═══ MATERIAL FOR THIS TASK ═══

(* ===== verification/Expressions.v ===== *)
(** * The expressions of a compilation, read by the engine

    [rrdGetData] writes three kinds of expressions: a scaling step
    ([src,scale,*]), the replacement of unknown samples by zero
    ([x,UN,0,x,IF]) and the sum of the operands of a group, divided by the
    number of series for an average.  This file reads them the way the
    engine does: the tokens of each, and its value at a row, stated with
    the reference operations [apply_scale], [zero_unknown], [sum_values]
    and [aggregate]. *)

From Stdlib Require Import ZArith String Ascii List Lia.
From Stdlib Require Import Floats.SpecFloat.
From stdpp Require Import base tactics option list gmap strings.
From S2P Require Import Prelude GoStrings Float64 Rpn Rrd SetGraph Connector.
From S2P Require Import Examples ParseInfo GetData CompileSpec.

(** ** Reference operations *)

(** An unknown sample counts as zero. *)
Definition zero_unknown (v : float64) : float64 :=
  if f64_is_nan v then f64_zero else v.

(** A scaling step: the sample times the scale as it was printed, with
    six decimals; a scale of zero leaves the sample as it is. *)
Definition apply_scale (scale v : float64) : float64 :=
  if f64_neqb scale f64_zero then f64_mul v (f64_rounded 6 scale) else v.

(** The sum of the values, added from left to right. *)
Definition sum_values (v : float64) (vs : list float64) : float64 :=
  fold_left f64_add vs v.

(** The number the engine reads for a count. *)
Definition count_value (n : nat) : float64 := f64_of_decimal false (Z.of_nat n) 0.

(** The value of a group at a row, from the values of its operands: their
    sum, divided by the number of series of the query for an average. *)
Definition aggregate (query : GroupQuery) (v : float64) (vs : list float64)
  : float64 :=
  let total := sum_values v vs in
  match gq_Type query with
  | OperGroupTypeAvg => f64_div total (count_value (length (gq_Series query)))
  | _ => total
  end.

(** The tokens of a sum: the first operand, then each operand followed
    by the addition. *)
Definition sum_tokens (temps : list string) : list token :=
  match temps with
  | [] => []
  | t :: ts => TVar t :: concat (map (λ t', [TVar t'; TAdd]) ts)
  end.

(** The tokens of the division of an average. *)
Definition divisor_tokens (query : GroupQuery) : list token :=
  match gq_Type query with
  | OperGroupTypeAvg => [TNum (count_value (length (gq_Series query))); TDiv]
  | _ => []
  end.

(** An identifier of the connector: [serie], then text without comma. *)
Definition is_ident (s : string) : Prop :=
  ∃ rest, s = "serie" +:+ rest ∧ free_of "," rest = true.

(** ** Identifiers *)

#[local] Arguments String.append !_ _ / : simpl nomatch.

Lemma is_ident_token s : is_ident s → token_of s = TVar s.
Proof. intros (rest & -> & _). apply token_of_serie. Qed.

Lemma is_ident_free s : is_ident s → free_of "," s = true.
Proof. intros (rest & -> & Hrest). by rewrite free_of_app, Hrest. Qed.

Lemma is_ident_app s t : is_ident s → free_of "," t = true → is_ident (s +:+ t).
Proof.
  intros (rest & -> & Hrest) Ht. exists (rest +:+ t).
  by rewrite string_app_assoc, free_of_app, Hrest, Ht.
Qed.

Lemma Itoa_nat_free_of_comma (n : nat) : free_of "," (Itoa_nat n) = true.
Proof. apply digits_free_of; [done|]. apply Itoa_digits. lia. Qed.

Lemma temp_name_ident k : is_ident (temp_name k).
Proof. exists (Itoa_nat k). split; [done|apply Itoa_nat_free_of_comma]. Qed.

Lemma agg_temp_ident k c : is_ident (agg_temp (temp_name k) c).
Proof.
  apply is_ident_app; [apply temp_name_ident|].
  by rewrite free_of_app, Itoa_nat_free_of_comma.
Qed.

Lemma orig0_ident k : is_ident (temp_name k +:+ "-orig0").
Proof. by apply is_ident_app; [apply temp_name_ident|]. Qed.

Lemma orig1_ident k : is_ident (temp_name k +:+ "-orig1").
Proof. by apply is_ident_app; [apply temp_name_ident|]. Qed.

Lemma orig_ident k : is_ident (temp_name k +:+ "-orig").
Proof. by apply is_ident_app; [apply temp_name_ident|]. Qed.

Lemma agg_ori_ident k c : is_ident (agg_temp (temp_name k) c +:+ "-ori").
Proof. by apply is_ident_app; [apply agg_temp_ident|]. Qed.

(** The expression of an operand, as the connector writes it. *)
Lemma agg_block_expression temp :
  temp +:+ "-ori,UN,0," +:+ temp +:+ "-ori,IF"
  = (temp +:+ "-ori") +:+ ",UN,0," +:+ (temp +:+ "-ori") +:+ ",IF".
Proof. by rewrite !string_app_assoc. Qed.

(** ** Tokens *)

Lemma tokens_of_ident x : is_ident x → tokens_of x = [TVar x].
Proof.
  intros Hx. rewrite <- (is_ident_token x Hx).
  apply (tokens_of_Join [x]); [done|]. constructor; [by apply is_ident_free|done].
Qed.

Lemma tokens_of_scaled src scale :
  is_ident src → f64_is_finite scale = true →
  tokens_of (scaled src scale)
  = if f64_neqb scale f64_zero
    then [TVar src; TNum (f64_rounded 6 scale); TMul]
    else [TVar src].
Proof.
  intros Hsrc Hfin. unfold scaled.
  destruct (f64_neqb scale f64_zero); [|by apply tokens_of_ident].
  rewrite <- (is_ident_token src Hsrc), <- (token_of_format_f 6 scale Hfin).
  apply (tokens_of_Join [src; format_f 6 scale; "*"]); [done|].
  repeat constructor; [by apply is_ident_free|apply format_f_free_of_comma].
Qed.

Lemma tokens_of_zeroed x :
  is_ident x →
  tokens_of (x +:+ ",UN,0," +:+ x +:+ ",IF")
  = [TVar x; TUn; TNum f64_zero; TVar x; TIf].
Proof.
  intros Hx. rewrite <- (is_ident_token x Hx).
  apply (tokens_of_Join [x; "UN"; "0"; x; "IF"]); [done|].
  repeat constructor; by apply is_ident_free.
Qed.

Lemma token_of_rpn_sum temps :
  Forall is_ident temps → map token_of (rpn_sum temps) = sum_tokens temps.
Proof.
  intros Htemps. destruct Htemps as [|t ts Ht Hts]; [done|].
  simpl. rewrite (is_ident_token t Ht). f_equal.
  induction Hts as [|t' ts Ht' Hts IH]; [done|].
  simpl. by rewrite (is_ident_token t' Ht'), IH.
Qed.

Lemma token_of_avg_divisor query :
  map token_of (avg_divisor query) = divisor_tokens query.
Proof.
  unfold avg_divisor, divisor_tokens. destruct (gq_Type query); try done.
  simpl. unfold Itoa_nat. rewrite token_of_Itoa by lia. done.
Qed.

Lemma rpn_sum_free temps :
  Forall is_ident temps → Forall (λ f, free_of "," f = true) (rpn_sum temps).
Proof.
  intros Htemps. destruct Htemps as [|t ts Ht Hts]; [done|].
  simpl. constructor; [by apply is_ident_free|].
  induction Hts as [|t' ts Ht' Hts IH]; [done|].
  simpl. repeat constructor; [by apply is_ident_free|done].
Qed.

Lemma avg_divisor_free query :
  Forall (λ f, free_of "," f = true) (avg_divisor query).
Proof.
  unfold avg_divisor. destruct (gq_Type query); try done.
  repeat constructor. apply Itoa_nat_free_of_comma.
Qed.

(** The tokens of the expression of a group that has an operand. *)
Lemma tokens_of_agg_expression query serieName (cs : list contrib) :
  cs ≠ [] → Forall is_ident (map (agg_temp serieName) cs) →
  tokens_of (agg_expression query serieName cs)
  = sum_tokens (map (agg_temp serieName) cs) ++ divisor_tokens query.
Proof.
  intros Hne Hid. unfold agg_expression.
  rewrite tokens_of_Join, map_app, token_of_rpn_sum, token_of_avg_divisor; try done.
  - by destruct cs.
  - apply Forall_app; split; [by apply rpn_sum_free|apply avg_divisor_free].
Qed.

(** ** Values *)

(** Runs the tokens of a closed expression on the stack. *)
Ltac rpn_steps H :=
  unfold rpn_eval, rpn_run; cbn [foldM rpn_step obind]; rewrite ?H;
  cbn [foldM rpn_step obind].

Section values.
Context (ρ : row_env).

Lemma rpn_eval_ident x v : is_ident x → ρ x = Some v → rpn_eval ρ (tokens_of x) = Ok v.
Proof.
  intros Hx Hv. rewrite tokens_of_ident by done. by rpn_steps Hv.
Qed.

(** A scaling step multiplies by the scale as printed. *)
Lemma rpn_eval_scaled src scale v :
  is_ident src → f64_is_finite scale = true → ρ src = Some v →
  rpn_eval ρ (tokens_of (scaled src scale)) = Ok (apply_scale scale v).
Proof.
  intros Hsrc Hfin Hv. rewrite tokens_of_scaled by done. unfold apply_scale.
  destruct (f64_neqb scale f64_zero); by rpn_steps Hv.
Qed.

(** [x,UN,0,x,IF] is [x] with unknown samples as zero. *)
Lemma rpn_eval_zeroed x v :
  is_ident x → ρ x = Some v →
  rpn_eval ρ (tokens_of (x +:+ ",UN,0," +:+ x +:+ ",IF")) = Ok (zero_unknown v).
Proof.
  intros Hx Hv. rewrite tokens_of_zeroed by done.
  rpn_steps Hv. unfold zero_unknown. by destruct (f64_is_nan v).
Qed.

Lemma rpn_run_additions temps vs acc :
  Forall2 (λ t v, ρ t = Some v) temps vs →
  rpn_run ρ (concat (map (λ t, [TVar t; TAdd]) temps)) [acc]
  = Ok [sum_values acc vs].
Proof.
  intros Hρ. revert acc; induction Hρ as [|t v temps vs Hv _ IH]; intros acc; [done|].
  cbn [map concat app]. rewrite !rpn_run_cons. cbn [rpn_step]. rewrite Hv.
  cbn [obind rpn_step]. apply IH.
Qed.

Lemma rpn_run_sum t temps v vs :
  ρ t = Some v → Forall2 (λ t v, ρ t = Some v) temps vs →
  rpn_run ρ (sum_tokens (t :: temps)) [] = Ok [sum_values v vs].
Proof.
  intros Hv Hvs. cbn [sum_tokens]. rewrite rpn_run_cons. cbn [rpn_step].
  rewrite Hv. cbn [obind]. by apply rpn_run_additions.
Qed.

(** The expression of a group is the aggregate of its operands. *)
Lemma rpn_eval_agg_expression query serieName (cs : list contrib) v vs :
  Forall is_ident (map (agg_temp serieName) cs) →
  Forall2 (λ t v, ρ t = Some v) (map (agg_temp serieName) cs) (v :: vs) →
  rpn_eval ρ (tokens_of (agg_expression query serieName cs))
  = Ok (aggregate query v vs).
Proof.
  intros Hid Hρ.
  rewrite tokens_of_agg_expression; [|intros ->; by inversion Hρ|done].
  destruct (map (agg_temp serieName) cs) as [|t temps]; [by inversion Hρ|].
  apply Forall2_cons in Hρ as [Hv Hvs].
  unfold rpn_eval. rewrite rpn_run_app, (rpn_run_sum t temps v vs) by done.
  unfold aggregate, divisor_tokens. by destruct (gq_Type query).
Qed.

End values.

═══

> [WHAT TO DO]
What you give back must be the stretch above, starting at the line with "- by destruct cs." and ending at the line with "intros Hid Hρ.", copied exactly.

> [WRITTEN SOLUTION]
  - by destruct cs.
  - apply Forall_app; split; [by apply rpn_sum_free|apply avg_divisor_free].
Qed.

(** ** Values *)

(** Runs the tokens of a closed expression on the stack. *)
Ltac rpn_steps H :=
  unfold rpn_eval, rpn_run; cbn [foldM rpn_step obind]; rewrite ?H;
  cbn [foldM rpn_step obind].

Section values.
Context (ρ : row_env).

Lemma rpn_eval_ident x v : is_ident x → ρ x = Some v → rpn_eval ρ (tokens_of x) = Ok v.
Proof.
  intros Hx Hv. rewrite tokens_of_ident by done. by rpn_steps Hv.
Qed.

(** A scaling step multiplies by the scale as printed. *)
Lemma rpn_eval_scaled src scale v :
  is_ident src → f64_is_finite scale = true → ρ src = Some v →
  rpn_eval ρ (tokens_of (scaled src scale)) = Ok (apply_scale scale v).
Proof.
  intros Hsrc Hfin Hv. rewrite tokens_of_scaled by done. unfold apply_scale.
  destruct (f64_neqb scale f64_zero); by rpn_steps Hv.
Qed.

(** [x,UN,0,x,IF] is [x] with unknown samples as zero. *)
Lemma rpn_eval_zeroed x v :
  is_ident x → ρ x = Some v →
  rpn_eval ρ (tokens_of (x +:+ ",UN,0," +:+ x +:+ ",IF")) = Ok (zero_unknown v).
Proof.
  intros Hx Hv. rewrite tokens_of_zeroed by done.
  rpn_steps Hv. unfold zero_unknown. by destruct (f64_is_nan v).
Qed.

Lemma rpn_run_additions temps vs acc :
  Forall2 (λ t v, ρ t = Some v) temps vs →
  rpn_run ρ (concat (map (λ t, [TVar t; TAdd]) temps)) [acc]
  = Ok [sum_values acc vs].
Proof.
  intros Hρ. revert acc; induction Hρ as [|t v temps vs Hv _ IH]; intros acc; [done|].
  cbn [map concat app]. rewrite !rpn_run_cons. cbn [rpn_step]. rewrite Hv.
  cbn [obind rpn_step]. apply IH.
Qed.

Lemma rpn_run_sum t temps v vs :
  ρ t = Some v → Forall2 (λ t v, ρ t = Some v) temps vs →
  rpn_run ρ (sum_tokens (t :: temps)) [] = Ok [sum_values v vs].
Proof.
  intros Hv Hvs. cbn [sum_tokens]. rewrite rpn_run_cons. cbn [rpn_step].
  rewrite Hv. cbn [obind]. by apply rpn_run_additions.
Qed.

(** The expression of a group is the aggregate of its operands. *)
Lemma rpn_eval_agg_expression query serieName (cs : list contrib) v vs :
  Forall is_ident (map (agg_temp serieName) cs) →
  Forall2 (λ t v, ρ t = Some v) (map (agg_temp serieName) cs) (v :: vs) →
  rpn_eval ρ (tokens_of (agg_expression query serieName cs))
  = Ok (aggregate query v vs).
Proof.
  intros Hid Hρ.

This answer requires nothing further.